I'm confused, what was the story he was supposed to be writing about -- Dan Murphy or Iraqi children?
But hey, the story broke October 14th. He's only had 15 days to come up with something worth writing, right?
Yesterday, Truthout ran Julia Kallas article for IPS
about the same topic Dan Murphy covers -- well about the Iraqi
children, not about Dan Muphy's own thoughts and writing about himself.

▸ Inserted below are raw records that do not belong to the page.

Definition token_balance_at (balances : list TokenBalance) (keys : list Pubkey) (address mint owner : text) : result DevnetEvidenceError Z :=
  address ← parse_pubkey address;
  balance ← ok_or DevnetEvidenceError.InvalidTransaction
    (List.find (fun balance => key_at keys (ub_account_index balance) == Some address) balances);
  if (ub_mint balance != mint) || (ub_decimals balance != 0%Z) || (ub_owner balance != Some owner)
     || (ub_program_id balance != Some (pubkey_to_string TOKEN_PROGRAM_ID))
  then Err DevnetEvidenceError.InvalidTransaction else
  ok_or DevnetEvidenceError.InvalidTransaction (parse_u64 (ub_amount balance)).
(** [buffer] is the fresh key pair.  A [TempDir] that goes out of scope removes its directory. *)
Definition deploy_checkpoint_with_runner_and_refunder (io : DeployIo) (solana rpc_url : text) (payer buffer : Keypair)
    (initial_program_key : option Keypair) (action : DevnetDeploymentAction) (private_directory : text) (artifact : list byte)
    (runner : list text -> result unit bool) (refunder : Pubkey -> bool) : list DeployEvent * result DemoError unit :=
  let artifact_path := path_join private_directory (bstr "checkpoint.so") in
  let '(events, written) := write_private_file io artifact_path artifact in
  _ ←[events] written;
  directory ←[events] ok_or CreateSignerDirectory (dp_tempdir io);
  let '(signing, program_id) := write_signers io directory payer buffer initial_program_key action in
  let events := (events ++ CreateDirectory directory :: signing)%list in
  program_id ←[(events ++ [RemoveDirectory directory])%list] program_id;
  let arguments := deploy_arguments solana rpc_url artifact_path (path_join directory (bstr "payer.json"))
    (path_join directory (bstr "buffer.json")) program_id (length artifact) in
  let deploy_status := runner arguments in
  let refund := deploy_status != Ok true in
  let buffer_cleanup_failed := refund && negb (refunder (ky_pubkey buffer)) in
  let events := (events ++ RunCommand arguments :: (if refund then [RefundBuffer (ky_pubkey buffer)] else [])
                 ++ [RemoveDirectory directory])%list in
  (events, finish_deploy_attempt deploy_status buffer_cleanup_failed (negb (dp_close io)) (ky_pubkey buffer)).

(** What runs the command and closes a buffer: the process, whether a blockhash can be read, and
    whether a transaction of these instructions, signed and paid by the payer, is confirmed. *)
Record DeployCalls : Type := {
  dl_command : list text -> option Output;
  dl_blockhash : bool;
  dl_send : list Instruction -> bool;
}.

Definition deploy_runner (calls : DeployCalls) (arguments : list text) : result unit bool :=
  match dl_command calls arguments with
  | Some output => Ok (out_success output)
  | None => Err tt
  end.

(** The line a failed command leaves on standard error. *)
Definition deploy_diagnostic (output : Output) : option text :=
  if out_success output then None
  else Some (bstr "Solana program deploy failed: " ++ classify_deploy_failure (out_stdout output) (out_stderr output))%list.

Definition close_deploy_buffer (calls : DeployCalls) (payer buffer : Pubkey) : bool :=
  dl_blockhash calls && dl_send calls [close_deploy_buffer_instruction buffer payer payer].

And Kallas interviewed the University of Michigan's School of Public
Health's Mozhgan Savabieasfahani, an environmental toxicologist and the
lead author of the latest findings. Excerpt.
Q:
How is the local health care system coping with an emergency like this?
And how can contamination management and medical care procedures be
provided in these areas?
A: I
know that the hospitals in the two cities that we studied are
overstretched and as far as that is a concern there are ways to help
these hospitals. We need to organise doctors, scientists and people who
are professionals in this area to help clean up. Organise them, bring
them to these two cities and get them to start working. However, all of
that requires financial and other kinds of support. Financial and
political support together will help to make that happen.
Somehow
she managed to talk about needs without ever once exploring Dan
Murphy's need to interject himself into the story, to put the spotlight
on himself. It's a way of providing coverage that Murphy might want to
try emulating. David Kenner (Foreign Policy) explains today:
These figures are wildly out of proportion to the prevalence of birth defects elsewhere in the world. Hydrocephalus,
a build up of fluid in the brain, is reported in 0.6 infants per 1,000
live births in California. In Basra, reported cases of hydrocephalus
occurred six times more frequently. Neural tube defects
(NTDs), brain and spinal cord conditions, are reported in one infant
per 1,000 live births in the United States. In Basra, it is 12 per 1,000
live births, "the highest ever reported."
Again,
I know it's amazing, but Kenner manages to focus on the Iraqi
children. Again, Dan Murphy should attempt to emulate this manner of
providing coverage.
Turning to violence, Prensa Latina observes,
"With Monday's sunrise, Iraqis viewed the desolate landscape left by
the weekend bombing that killed 61 people, according to official
reports."
Fars News Agency reports,
"Al-Qaeda's front group in Iraq claimed responsibility on Monday for a
series of shootings and bombings over the Eid al-Adha holiday that
killed dozens of people nationwide." It's the Islamic State of Iraq. July 22nd,
the Islamic State of Iraq released an audio recording announcing a new
campaign of violence entitled Breaking The Walls which would include
prison breaks and killing " judges and investigators and their guards." Since they made their July announcement there have been minor and major attacks throughout Iraq. Ashley Fantz (CNN) adds,
"In the statement, the ISI claims that the Shiite Rafidi government
have conducted a series of arrests that targeted Sunni women in order to
pressure their relatives to surrender to authorities or to blackmail
their relatives. Attacking during Eid was intended to deliver a message:
You are not safe, even during a holiday built around peace."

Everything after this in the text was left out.